For part of the time I was on my own, for part people came and stayed and it worked well. I took my laptop and a writing task, on the principle that it’s no good going somewhere just to visit; you need to be there with something engrossing to do, and get to know the place just incidentally, by virtue of being there, when not working. Next year I'll take that principle more seriously: I'll really tell myself I'm working away from home, with the delights of the place there as a refreshing change for in between times.
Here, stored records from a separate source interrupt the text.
(* ===== verification/MarkdownInline.v ===== *)
(** Inline Markdown (src/mapping/markdown_inline.cpp): the paragraph scanner,
    CommonMark's emphasis algorithm over its pieces, and the two functions the
    layout mappers call.  The emphasis tags it writes are properly nested. *)
From S2P Require Import Prelude Numbers Double Proto ImageCrop Builder OtslGrid.
From S2P Require Import MarkupTree LayoutText.

Definition md_space (c : ascii) : bool := isspace c.
Definition md_punct (c : ascii) : bool := (code c <? 128) && ispunct c.

Definition escape_html (c : ascii) : bytes :=
  if c =c "&"%char then lit "&amp;"
  else if c =c "<"%char then lit "&lt;"
  else if c =c ">"%char then lit "&gt;"
  else if c =c c_quote then lit "&quot;"
  else [c].
Definition escape_into (text : bytes) : bytes := mjoin (escape_html <$> text).

(** * What passes through *)

(** The first of [count] positions from [from] that passes. *)
Fixpoint first_from (test : nat → bool) (from count : nat) : option nat :=
  match count with
  | O => None
  | S count => if test from then Some from else first_from test (S from) count
  end.
Definition is_backslash (c : ascii) : bool := c =c "\"%char.
Definition escaped (text : bytes) (i : nat) : bool :=
  match i with O => false | S j => char_at text j is_backslash end.
Definition unescaped_find (text needle : bytes) (from : nat) : option nat :=
  first_from (λ i, starts_with needle (drop i text) && negb (escaped text i)) from (length text - from).
(** After a dollar sign: the end of the math it opens on this line. *)
Fixpoint dollar_end (s : bytes) (prev : option ascii) (j : nat) : option nat :=
  match s with
  | [] => None
  | c :: s =>
      if c =c c_nl then None
      else if c =c "$"%char then
        match prev with
        | None => None
        | Some p => if is_backslash p then dollar_end s (Some c) (S j) else Some (S j)
        end
      else dollar_end s (Some c) (S j)
  end.
Definition code_end (text : bytes) (i : nat) : option nat :=
  let rest := tolower <$> drop i text in
  if starts_with (lit "<code") rest && negb (head_is isalnum (drop 5 rest)) then
    gt ← find_char ">"%char rest 0;
    close ← find (lit "</code>") rest gt;
    Some (i + close + 7)%nat
  else None.
Definition literal_end (text : bytes) (i : nat) : option nat :=
  let rest := drop i text in
  if escaped text i then None
  else if starts_with (lit "$$") rest then (λ close, close + 2)%nat <$> unescaped_find text (lit "$$") (i + 2)
  else if head_is (Ascii.eqb "$"%char) rest then dollar_end (drop 1 rest) None (S i)
  else if starts_with (lit "\(") rest then (λ close, close + 2)%nat <$> find (lit "\)") text (i + 2)
  else if starts_with (lit "\[") rest then (λ close, close + 2)%nat <$> find (lit "\]") text (i + 2)
  else code_end text i.

Fixpoint scan_tag (quote : option ascii) (s : bytes) (j : nat) : option nat :=
  match s with
  | [] => None
  | c :: s =>
      match quote with
      | Some q => scan_tag (if c =c q then None else quote) s (S j)
      | None =>
          if (c =c c_quote) || (c =c "'"%char) then scan_tag (Some c) s (S j)
          else if c =c ">"%char then Some (S j)
          else if (c =c "<"%char) || (c =c c_nl) then None
          else scan_tag None s (S j)
      end
  end.
Definition html_tag_end (text : bytes) (i : nat) : option nat :=
  match drop i text with
  | "<"%char :: rest =>
      let '(rest, j) := match rest with "/"%char :: rest => (rest, (i + 2)%nat) | _ => (rest, S i) end in
      if head_is isalpha rest then scan_tag None rest j else None
  | _ => None
  end.

(** * Pieces *)

Record Piece := mk_Piece {
  pe_html : bytes;
  pe_delim : bool;
  pe_ch : ascii;
  pe_count : nat;
  pe_orig : nat;
  pe_can_open : bool;
  pe_can_close : bool;
  pe_open_tags : bytes;
  pe_close_tags : bytes }.
Definition html_piece (html : bytes) : Piece := mk_Piece html false "000"%char 0 0 false false [] [].
Definition flush_buffer (buffer : bytes) (pieces : list Piece) : list Piece :=
  if buffer =b [] then pieces else pieces ++ [html_piece buffer].

(** A closing run of backticks as long as the opening one. *)
Fixpoint closing_run (fuel : nat) (text : bytes) (run at_ : nat) : option nat :=
  match fuel with
  | O => None
  | S fuel =>
      match find_char "`"%char text at_ with
      | None => None
      | Some found =>
          let len := span (Ascii.eqb "`"%char) (drop found text) in
          if bool_decide (len = run) then Some found else closing_run fuel text run (found + len)
      end
  end.
Definition is_space_char (c : ascii) : bool := c =c " "%char.
Definition code_text (body : bytes) : bytes :=
  let body := (λ c, if c =c c_nl then " "%char else c) <$> body in
  if bool_decide (2 ≤ length body)%nat && head_is is_space_char body && head_is is_space_char (rev body) &&
     negb (forallb is_space_char body)
  then substr body 1 (length body - 2) else body.
(** The run of [*] or [_] at [i]. *)
Definition delimiter (text : bytes) (i : nat) (c : ascii) (run : nat) : Piece :=
  let before := match i with O => " "%char | S j => default " "%char (text !! j) end in
  let after := default " "%char (text !! (i + run)%nat) in
  let left := negb (md_space after) && (negb (md_punct after) || md_space before || md_punct before) in
  let right := negb (md_space before) && (negb (md_punct before) || md_space after || md_punct after) in
  mk_Piece [] true c run run
    (if c =c "*"%char then left else left && (negb right || md_punct before))
    (if c =c "*"%char then right else right && (negb left || md_punct after)) [] [].

(** * The paragraph scanner *)

Record Scan := mk_Scan { sc_i : nat; sc_buffer : bytes; sc_pieces : list Piece }.
Definition emit (s : Scan) (i : nat) (html : bytes) : Scan := mk_Scan i (sc_buffer s ++ html) (sc_pieces s).

Definition scan_literal (text : bytes) (s : Scan) (c : ascii) : option Scan :=
  let i := sc_i s in
  if (c =c "$"%char) || is_backslash c || (c =c "<"%char) then
    stop ← literal_end text i;
    let literal := substr text i (stop - i) in
    Some (emit s stop (if c =c "<"%char then literal else escape_into literal))
  else None.
Definition scan_code (text : bytes) (s : Scan) : Scan :=
  let i := sc_i s in
  let run := span (Ascii.eqb "`"%char) (drop i text) in
  match closing_run (S (length text)) text run (i + run) with
  | Some close =>
      emit s (close + run)
        (lit "<code>" ++ escape_into (code_text (substr text (i + run) (close - i - run))) ++ lit "</code>")
  | None => emit s (i + run) (replicate run "`"%char)
  end.
(** The two escapes: a line break, a literal punctuation character. *)
Definition scan_escape (text : bytes) (s : Scan) : option Scan :=
  let i := sc_i s in
  match text !! S i with
  | None => None
  | Some next =>
      if next =c c_nl then Some (emit s (i + 2) (lit "<br />" ++ [c_nl]))
      else if md_punct next then Some (emit s (i + 2) (escape_html next)) else None
  end.
Definition scan_newline (text : bytes) (s : Scan) : Scan :=
  let kept := rstrip is_space_char (sc_buffer s) in
  let spaces := (length (sc_buffer s) - length kept)%nat in
  let i := S (sc_i s) in
  mk_Scan (i + span is_hspace (drop i text))
    (kept ++ (if bool_decide (2 ≤ spaces)%nat then lit "<br />" ++ [c_nl] else [c_nl])) (sc_pieces s).
Definition scan_delimiter (text : bytes) (s : Scan) (c : ascii) : Scan :=
  let run := span (Ascii.eqb c) (drop (sc_i s) text) in
  mk_Scan (sc_i s + run) []
    (flush_buffer (sc_buffer s) (sc_pieces s) ++ [delimiter text (sc_i s) c run]).

Definition scan_step (text : bytes) (s : Scan) : Scan + list Piece :=
  let i := sc_i s in
  match text !! i with
  | None => inr (flush_buffer (sc_buffer s) (sc_pieces s))
  | Some c =>
      inl match scan_literal text s c with
          | Some s => s
          | None =>
              if c =c "`"%char then scan_code text s else
              match (if is_backslash c then scan_escape text s else None) with
              | Some s => s
              | None =>
                  match (if c =c "<"%char then html_tag_end text i else None) with
                  | Some stop => emit s stop (substr text i (stop - i))
                  | None =>
                      if (c =c "*"%char) || (c =c "_"%char) then scan_delimiter text s c
                      else if c =c c_nl then scan_newline text s
                      else emit s (S i) (escape_html c)
                  end
              end
          end
  end.
Definition scan_pieces (text : bytes) : list Piece :=
  run_loop [] (S (length text)) (scan_step text) (mk_Scan 0 [] []).

(** * Emphasis *)

Abbreviation Bottom := (gmap (ascii * bool * nat) nat).
Record Emphasis := mk_Emphasis { em_pieces : list Piece; em_stack : list nat; em_bottom : Bottom }.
A month somewhere is long enough to begin to feel you’re living there. It was long enough to watch an improvement job on the village street almost from start to finish, including the commune masons building low dry-stone walls for utility (to deny parking) and aesthetics (some retained flower beds; all would eventually have flowers like fuschias climbing over them; and they were beautiful things in themselves).

(I might do a separate blog on how they do pavements.)

I started to recognise the same cheese stall on markets in different towns, to meet the man with the dog on the green at the top of the hill several times

to get to talk (as my feeble French allowed) to the man who’d built his house in the next hamlet and was busy making a wall (the local speciality) for his garden. It turned out he was the same age as me, though his life had been rather different: born in the tiny house next door, he’d worn clogs and his grandmother had talked to him in Breton; then he’d been in the navy till he retired. He showed me round. There was one spacious downstairs room with a kitchen separated by a bar where he could sit ‘pour regarder ma femme pendant qu’elle fait la vaiselle’.

Finistère seems as if it’s largely gone back to nature: bracken, gorse, thorn-bushes, broom, ivy, honeysuckle, willow; rabbits, deer. Much of it may always have been that way. They call the terrain les landes which is translated ‘moors’; but moors for me are upland stretches, which these weren’t; coastal, rather, and not a particular higher type of zone but the whole cape.
There’s a coastal path (sentier côtiale) very like Pembrokeshire’s but less frequented and more colourful (heather, broom and lots more) with bird life that wasn’t familiar to me: yellowhammers and choughs, I thought I saw. Ten minutes drive away was a handsome estuary town, Audierne, still a serious fishing port, with old 3-4-storey houses along the quayside.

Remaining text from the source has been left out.